Data from more than three million children under the age of 20 in five states — California, Colorado, Ohio, South Carolina, and Washington, as well as select Native American reservations — was analyzed for this study, according to the Journal of the American Medical Association. Researchers found a 21 percent increase in Type 1 diabetes among kids up to age 19, and a 30 percent increase in Type 2 diabetes among youth ages 10-19.
Those are “big numbers,” said Dr. Robin S. Goland, a co-director of the Naomi Berrie Diabetes Center at Columbia University Medical Center in New York, who has been in practice for about 25 years. “In my career, Type 1 diabetes was a rare disease in children, and Type 2 disease didn’t exist. And I’m not that old.”

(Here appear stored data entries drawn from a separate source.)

(** The layout of a line as the rebuilder writes it for [version], in any
    quote style: one space after the keyword, a comma and a space, the
    operator and a space, and a trailing text without line terminator and
    without trailing white space. *)
Inductive rebuilt_layout (name version : jsstring) : jsstring -> Prop :=
| RebuiltLayout :
    forall (indent rest : jsstring) (q1 q2 q3 q4 : char),
      blank indent = true ->
      is_quote q1 = true -> is_quote q2 = true ->
      is_quote q3 = true -> is_quote q4 = true ->
      forallb not_quote version = true ->
      forallb not_line_terminator version = true ->
      forallb not_line_terminator rest = true ->
      trimEnd rest = rest ->
      rebuilt_layout name version
        (indent ++ lit "gem " ++ q1 :: name ++ q2 :: lit ", "
           ++ q3 :: lit "~> " ++ version ++ q4 :: rest).

(** The newest stable release of a history: its first record that is not
    a prerelease. *)
Fixpoint newest_stable (versions : list Version) : option Version :=
  match versions with
  | [] => None
  | v :: r => if prerelease v then newest_stable r else Some v
  end.

(** The stable records of the major line of [l]: the records that are not
    prereleases and whose leading component equals that of [l]. *)
Definition stable_major_line (l : Version) (versions : list Version)
  : list Version :=
  filter (fun v => negb (prerelease v)
                   && strict_eq (major_of (number v)) (major_of (number l)))
    versions.

(** A string with no line feed: one line of a text. *)
Definition no_line_feed (s : jsstring) : bool :=
  forallb (fun c => negb (c =? 10)) s.

(** The last unit of a string, if any. *)
Definition last_char (s : jsstring) : option char := last_elt s.

(** A version of two to four components, each a decimal numeral: what
    group 2 of the version pattern accepts. *)
Definition is_numeral (c : jsstring) : bool :=
  match c with
  | [] => false
  | _ :: _ => forallb is_digit c
  end.

(** An optional group of the version pattern: nothing, or a dot and a
    numeral. *)
Definition dot_numeral (g : jsstring) : Prop :=
  g = [] \/ exists d : jsstring, g = 46 :: d /\ is_numeral d = true.

Definition is_numeric_version (v : jsstring) : bool :=
  let components := split 46 v in
  (2 <=? List.length components)%nat
  && (List.length components <=? 4)%nat
  && forallb is_numeral components.

(** The name for which one turn of the loop makes a request, if it makes
    one: the line passes the guard, a name is parsed and no alternate source
    is flagged. *)
Definition requested_name (line : jsstring) : option jsstring :=
  if is_gem_line line then
    match gemName (parseGemLine line) with
    | Some (c :: n) =>
        if hasAltSource (parseGemLine line) then None else Some (c :: n)
    | _ => None
    end
  else None.

(** The requests the loop makes on [lines]: one for each line with a
    requested name, in the order of the lines, up to the first name whose
    path [https.request] refuses. *)
Fixpoint requests_made (lines : list jsstring) : list jsstring :=
  match lines with
  | [] => []
  | line :: rest =>
      match requested_name line with
      | None => requests_made rest
      | Some n =>
          if has_unescaped_characters (request_path n) then []
          else n :: requests_made rest
      end
  end.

Type 1 diabetes causes the immune system to attack insulin-making cells in the pancreas, and has increased among black and Hispanic children; previously the disease has mostly effected Caucasians. Dr. Goland says he doesn't understand why this increase has occurred, and added that researchers need to do more work to determine whether environmental or genetic factors are to blame.
Type 2 diabetes is thought to be brought on by a genetic predisposition to poor insulin action and secretion, often made worse by obesity and inactivity. The new research data showed increases among black, white, and Hispanic children, but not among Asian-Pacific Islanders or Native American children.
Lead study author Dr. Dana Dabelea, a professor of epidemiology and pediatrics at the Colorado School of Public Health, told the New York Times that gestational diabetes is a risk factor for diabetes in the next generation. And researchers note that these increases will affect public health in the long term, as these children enter adulthood with an increased risk for a variety of health complications.
Diabetes is more difficult to treat in children than it is in adults. The disease progresses faster in kids, and they're more likely than adults to have trouble sticking to diets that will help control their blood sugar. Additionally, growth spurts make the appropriate dosage of insulin (when required) difficult to determine.